3. Skalierbare Hardwarearchitekturen
Durch den Einsatz von Wechselstromladegeräten mit modularer oder in Reihe geschalteter Vernetzung wird die Installationskomplexität reduziert und das System kann erweitert werden, wenn mehr Einwohner Elektrofahrzeuge kaufen.
4. Offene Standards (z. B. OCPP)
Ladegeräte mit offenem Protokoll gewährleisten Kompatibilität mit verschiedenen Softwareplattformen und zukünftigen Geräten und schützen so die langfristige Investition.
5. Faire Abrechnung und Zugangskontrolle
RFID-Karten, App-basierte Authentifizierung oder wohnungsbezogene Abrechnung ermöglichen es Immobilien, den Bewohnern die Kosten präzise und transparent in Rechnung zu stellen.
6. Staatliche Anreize und politische Unterstützung
Viele Regionen bieten mittlerweile Zuschüsse, Rabatte oder Auflagen für EV-fähige Parkplätze an – ein wichtiger Hebel zur Beschleunigung der Einführung von Mehrfamilienhäusern.

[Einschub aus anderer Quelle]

(* ===== verification/TcpOptions.v ===== *)
(** * TCP options of the connection actors

    The SYN, timestamp and SACK options of [tcp.go]: the option areas a
    connection writes, the parsers its actor runs on received segments, the
    selection of reported ranges (RFC 2018) and of duplicate ranges (RFC 2883). *)

From S2P Require Import Prelude SeqNum Rtt Addr Windows TcpReceive Scoreboard HeaderOptions.

(** ** Writers *)

Definition tcpPassiveSYNOptions (mss : Z) (sack windowScaling timestamp : bool)
    (windowScale timestampValue timestampEcho : Z) : list Z :=
  [TCPHeaderOptionMSS; 4; u8 (Z.shiftr mss 8); u8 mss]
  ++ (if sack then [TCPHeaderOptionSACKPermitted; 2] else [])
  ++ (if windowScaling then [TCPHeaderOptionNOP; TCPHeaderOptionWindowScale; 3; windowScale] else [])
  ++ (if timestamp
      then [TCPHeaderOptionNOP; TCPHeaderOptionNOP; TCPHeaderOptionTimestamp; 10]
           ++ be_bytes 4 timestampValue ++ be_bytes 4 timestampEcho
      else []).

Definition tcpSYNOptions (mss windowScale timestamp : Z) : list Z :=
  tcpPassiveSYNOptions mss true true true windowScale timestamp 0.

Definition appendTCPTimestampOptions (dst : list Z) (value echo : Z) : list Z :=
  dst ++ [TCPHeaderOptionNOP; TCPHeaderOptionNOP; TCPHeaderOptionTimestamp; 10]
      ++ be_bytes 4 value ++ be_bytes 4 echo.

Definition tcpTimestampOptions (value echo : Z) : list Z := appendTCPTimestampOptions [] value echo.

(** ** Framing

    Every parser of this file walks the option area in the same way. *)

Inductive framing :=
| FrEnd
| FrNop
| FrBad
| FrOption (kind length : Z).

Definition nextOption (options : list Z) (offset : Z) : option framing :=
  kind ← idx options offset;
  if kind =? TCPHeaderOptionEnd then Some FrEnd
  else if kind =? TCPHeaderOptionNOP then Some FrNop
  else if zlen options - offset <? 2 then Some FrBad
  else
    length ← idx options (offset + 1);
    if (length <? 2) || (zlen options - offset <? length) then Some FrBad
    else Some (FrOption kind length).

(** The loop of a parser: [handle] treats one length-bearing option and either
    continues with a new state or returns. *)
Definition walkOptionsBody {S R} (options : list Z)
    (handle : Z -> Z -> Z -> S -> option (S + R)) (finish : S -> R)
    (s : Z * S) : option (Z * S + R) :=
  let '(offset, st) := s in
  if offset <? zlen options then
    step ← nextOption options offset;
    match step with
    | FrEnd | FrBad => Some (inr (finish st))
    | FrNop => Some (inl (offset + 1, st))
    | FrOption kind length =>
        r ← handle offset kind length st;
        Some (match r with inl st => inl (offset + length, st) | inr v => inr v end)
    end
  else Some (inr (finish st)).

Definition walkOptions {S R} (options : list Z)
    (handle : Z -> Z -> Z -> S -> option (S + R)) (finish : S -> R) (st : S) : option R :=
  loop (Datatypes.S (length options)) (walkOptionsBody options handle finish) (0, st).

(** ** Parsers *)

Record synOptions := mkSynOptions {
  so_mss : Z;
  so_scale : Z;
  so_windowScaling : bool;
  so_sack : bool;
  so_timestamp : bool;
  so_timestampValue : Z }.

(** The shift of RFC 7323 is at most fourteen. *)
Definition capScale (scale : Z) : Z := if 14 <? scale then 14 else scale.

Definition handleSYNOption (options : list Z) (offset kind length : Z) (o : synOptions)
    : option (synOptions + synOptions) :=
  if kind =? TCPHeaderOptionMSS then
    if length =? 4 then
      value ← be16 options (offset + 2);
      Some (inl (if negb (value =? 0)
                 then mkSynOptions value (so_scale o) (so_windowScaling o) (so_sack o)
                        (so_timestamp o) (so_timestampValue o)
                 else o))
    else Some (inl o)
  else if kind =? TCPHeaderOptionWindowScale then
    if length =? 3 then
      scale ← idx options (offset + 2);
      Some (inl (mkSynOptions (so_mss o) (capScale scale) true (so_sack o) (so_timestamp o)
                   (so_timestampValue o)))
    else Some (inl o)
  else if kind =? TCPHeaderOptionSACKPermitted then
    Some (inl (mkSynOptions (so_mss o) (so_scale o) (so_windowScaling o) (length =? 2)
                 (so_timestamp o) (so_timestampValue o)))
  else if kind =? TCPHeaderOptionTimestamp then
    if length =? 10 then
      value ← be32 options (offset + 2);
      Some (inl (mkSynOptions (so_mss o) (so_scale o) (so_windowScaling o) (so_sack o) true value))
    else Some (inl o)
  else Some (inl o).

Definition parseTCPOptions (options : list Z) (fallback localMaximum : Z) : option synOptions :=
  o ← walkOptions options (handleSYNOption options) (fun o => o)
        (mkSynOptions fallback 0 false false false 0);
  Some (mkSynOptions (clampMSS (so_mss o) localMaximum) (so_scale o) (so_windowScaling o)
          (so_sack o) (so_timestamp o) (so_timestampValue o)).

(** TSval and TSecr of the first well-formed timestamp option. *)
Definition parseTCPTimestamp (options : list Z) : option (option (Z * Z)) :=
  walkOptions options
    (fun offset kind length (_ : unit) =>
       if (kind =? TCPHeaderOptionTimestamp) && (length =? 10) then
         value ← be32 options (offset + 2);
         echo ← be32 options (offset + 6);
         Some (inr (Some (value, echo)))
       else Some (inl tt))
    (fun _ => None) tt.

Definition sackShape (kind length : Z) : bool :=
  (kind =? TCPHeaderOptionSACK) && (10 <=? length) && (Z.rem (length - 2) 8 =? 0).

(** The verdict on the first SACK block of a SACK option at [offset]. *)
Definition dsackVerdict (options : list Z) (offset length acknowledged sendNext history : Z)
    : option (option TCPSACKBlock) :=
  left ← be32 options (offset + 2);
  right ← be32 options (offset + 6);
  let block := mkBlock left right in
  if negb (tcpSequenceLess left right) then Some None
  else if tcpSequenceLessEqual right acknowledged
  then Some (if acknowledged ⊟ left <=? history then Some block else None)
  else if 18 <=? length then
    secondLeft ← be32 options (offset + 10);
    secondRight ← be32 options (offset + 14);
    let leftDistance := secondLeft ⊟ acknowledged in
    let rightDistance := secondRight ⊟ acknowledged in
    let secondLength := secondRight ⊟ secondLeft in
    Some (if (leftDistance <? rightDistance) && (rightDistance <=? sendNext ⊟ acknowledged)
             && (left ⊟ secondLeft <? secondLength) && (right ⊟ secondLeft <=? secondLength)
          then Some block else None)
  else Some None.

Definition parseTCPDSACKOption (options : list Z) (acknowledged sendNext history : Z)
    : option (option TCPSACKBlock) :=
  walkOptions options
    (fun offset kind length (_ : unit) =>
       if sackShape kind length then
         verdict ← dsackVerdict options offset length acknowledged sendNext history;
         Some (inr verdict)
       else Some (inl tt))
    (fun _ => None) tt.

Definition sackValid (acknowledged window : Z) (b : TCPSACKBlock) : bool :=
  let leftDistance := LeftEdge b ⊟ acknowledged in
  let rightDistance := RightEdge b ⊟ acknowledged in
  (leftDistance <? rightDistance) && (rightDistance <=? window).

(** The blocks of one SACK option that lie in the send window. *)
Fixpoint sackBlocksAt (options : list Z) (blockOffset : Z) (n : nat) (acknowledged window : Z)
    (blocks : list TCPSACKBlock) : option (list TCPSACKBlock) :=
  match n with
  | O => Some blocks
  | S n =>
      left ← be32 options blockOffset;
      right ← be32 options (blockOffset + 4);
      sackBlocksAt options (blockOffset + 8) n acknowledged window
        (if sackValid acknowledged window (mkBlock left right)
         then blocks ++ [mkBlock left right] else blocks)
  end.

(** [sort.Slice] by the distance of the left edge; the order of equal keys does
    not matter to the merge that follows. *)
Definition blockBefore (acknowledged : Z) (b c : TCPSACKBlock) : bool :=
  LeftEdge b ⊟ acknowledged <? LeftEdge c ⊟ acknowledged.

Definition mergeBlock (merged : list TCPSACKBlock) (block : TCPSACKBlock) : list TCPSACKBlock :=
  match list.last merged with
  | None => merged ++ [block]
  | Some previous =>
      if tcpSequenceLess (RightEdge previous) (LeftEdge block) then merged ++ [block]
      else if tcpSequenceGreater (RightEdge block) (RightEdge previous)
      then removelast merged ++ [mkBlock (LeftEdge previous) (RightEdge block)]
      else merged
  end.

Definition parseTCPSACKOptions (options : list Z) (acknowledged sendNext : Z)
    : option (list TCPSACKBlock) :=
  let window := sendNext ⊟ acknowledged in
  blocks ← walkOptions options
    (fun offset kind length blocks =>
       if sackShape kind length then
         blocks ← sackBlocksAt options (offset + 2) (Z.to_nat ((length - 2) / 8)) acknowledged
                    window blocks;
         Some (inl blocks)
       else Some (inl blocks))
    (fun blocks => blocks) [];
  Some (fold_left mergeBlock (sortBy (blockBefore acknowledged) blocks) []).

(** ** Reported ranges *)

Fixpoint sackLimitLoop (blocks : nat) (timestampSize budget : Z) : Z :=
  match blocks with
  | O => 0
  | S n => if align4 (timestampSize + 2 + 8 * Z.of_nat blocks) <=? budget then Z.of_nat blocks
           else sackLimitLoop n timestampSize budget
  end.

Definition tcpSACKBlockLimit (mtu : Z) (address : Addr) (timestamp : bool) (reservePayload : Z) : Z :=
  let ipHeader := if is4 address then 20 else 40 in
  let budget := mtu - ipHeader - tcpHeaderSize - reservePayload in
  let budget := if 40 <? budget then 40 else budget in
  if budget <? 0 then 0
  else if timestamp then sackLimitLoop 3 tcpTimestampOptionSize budget
  else sackLimitLoop 4 0 budget.

(** The sequence number after a retained piece. *)
Definition pieceRight (piece : tcpReceivedPiece) : Z :=
  let right := pc_sequence piece ⊞ zlen (pc_payload piece) in
  if pc_fin piece then right ⊞ 1 else right.

Fixpoint extendForward (right : Z) (rest : list tcpReceivedPiece) (index : Z) : Z * Z :=
  match rest with
  | [] => (right, index)
  | piece :: rest =>
      if tcpSequenceGreater (pc_sequence piece) right then (right, index)
      else extendForward
             (if tcpSequenceGreater (pieceRight piece) right then pieceRight piece else right)
             rest (index + 1)
  end.

Definition tcpReceivedSACKBlockForward (pieces : list tcpReceivedPiece) (index : Z)
    : option (TCPSACKBlock * Z) :=
  piece ← idx pieces index;
  let '(edge, next) := extendForward (pieceRight piece) (drop (Z.to_nat (index + 1)) pieces)
                          (index + 1) in
  Some (mkBlock (pc_sequence piece) edge, next).

(** [before] are the pieces below the index, nearest first. *)
Fixpoint extendBackward (left right : Z) (before : list tcpReceivedPiece) (index : Z)
    : Z * Z * Z :=
  match before with
  | [] => (left, right, index)
  | piece :: before =>
      if tcpSequenceGreater left (pieceRight piece) then (left, right, index)
      else extendBackward (pc_sequence piece)
             (if tcpSequenceGreater (pieceRight piece) right then pieceRight piece else right)
             before (index - 1)
  end.

Definition tcpReceivedSACKBlockBackward (pieces : list tcpReceivedPiece) (index : Z)
    : option (TCPSACKBlock * Z) :=
  piece ← idx pieces index;
  let '(lower, upper, previous) :=
    extendBackward (pc_sequence piece) (pieceRight piece) (rev (take (Z.to_nat index) pieces))
      (index - 1) in
  Some (mkBlock lower upper, previous).

(** The search for the range of the segment that triggered the report. *)
Definition recentBody (pieces : list tcpReceivedPiece) (recent index : Z)
    : option (Z + option TCPSACKBlock) :=
  if index <? zlen pieces then
    '(block, next) ← tcpReceivedSACKBlockForward pieces index;
    if tcpSequenceGreaterEqual recent (LeftEdge block) && tcpSequenceLess recent (RightEdge block)
    then Some (inr (Some block))
    else Some (inl next)
  else Some (inr None).

Definition blockEqb (a b : TCPSACKBlock) : bool :=
  (LeftEdge a =? LeftEdge b) && (RightEdge a =? RightEdge b).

Wie die Ladelösungen von ULandPower für Elektrofahrzeuge Mehrfamilienhäuser unterstützen
Die gewerblichen AC-Ladelösungen von ULandPower wurden speziell für die Herausforderungen von Wohnungen und Eigentumswohnungen entwickelt:
✔ Mesh-Netzwerke für komplexe Gebäude
Durch die Nutzung von Wi-SUN-basiertem Mesh-Netzwerk bleiben die Ladegeräte auch dort online, wo das WLAN- oder 4G-Signal schwach ist – ideal für Tiefgaragen.
✔ Dynamischer Lastausgleich
Die Ladegeräte von ULandPower können die verfügbare Leistung intelligent auf mehrere Einheiten verteilen und ermöglichen so große Installationen ohne kostspielige elektrische Aufrüstungen.
✔ Private oder Cloud-basierte Managementplattform
Immobilienverwalter können sich für Cloud-Hosting entscheiden, um die Kosten zu senken, oder für eine private Bereitstellung, wenn strengere Daten- und Sicherheitsanforderungen gelten.
✔ Nahtlose OCPP-Kompatibilität
Unsere Ladegeräte lassen sich problemlos in bestehende Immobilienverwaltungs- oder Abrechnungssysteme integrieren und bieten somit Flexibilität und Zukunftssicherheit.
✔ Schnelle Bereitstellung und geringer Wartungsaufwand
OTA-Firmware-Updates, Ferndiagnose und präzise Fehlererkennung minimieren Vor-Ort-Einsätze und reduzieren den Wartungsaufwand.
✔ RFID- und App-Zugriff für Bewohner
Unterstützt zugewiesene Parkplätze, gemeinsam genutzte Ladestationen oder gemischte Parkmodelle – je nachdem, was das Gebäude erfordert.
Abschluss
Das Laden von Elektrofahrzeugen in Mehrfamilienhäusern ist unerlässlich für eine gerechte und großflächige Elektrifizierung des Verkehrssektors. Die Hürden – gemeinsam genutzte Parkplätze, begrenzte Stromversorgung und komplexes Management – sind real, aber überwindbar. Mit intelligentem Lastmanagement, robusten Netzwerken und flexiblen Bereitstellungsmodellen können Gebäude das Laden von Elektrofahrzeugen ohne grundlegende Infrastrukturmaßnahmen realisieren.
ULandPower bietet einen praktischen, skalierbaren Weg für Wohnungen und Eigentumswohnungen, um die Einführung von Elektrofahrzeugen heute zu unterstützen und in den kommenden Jahren mit der Nachfrage der Bewohner zu wachsen.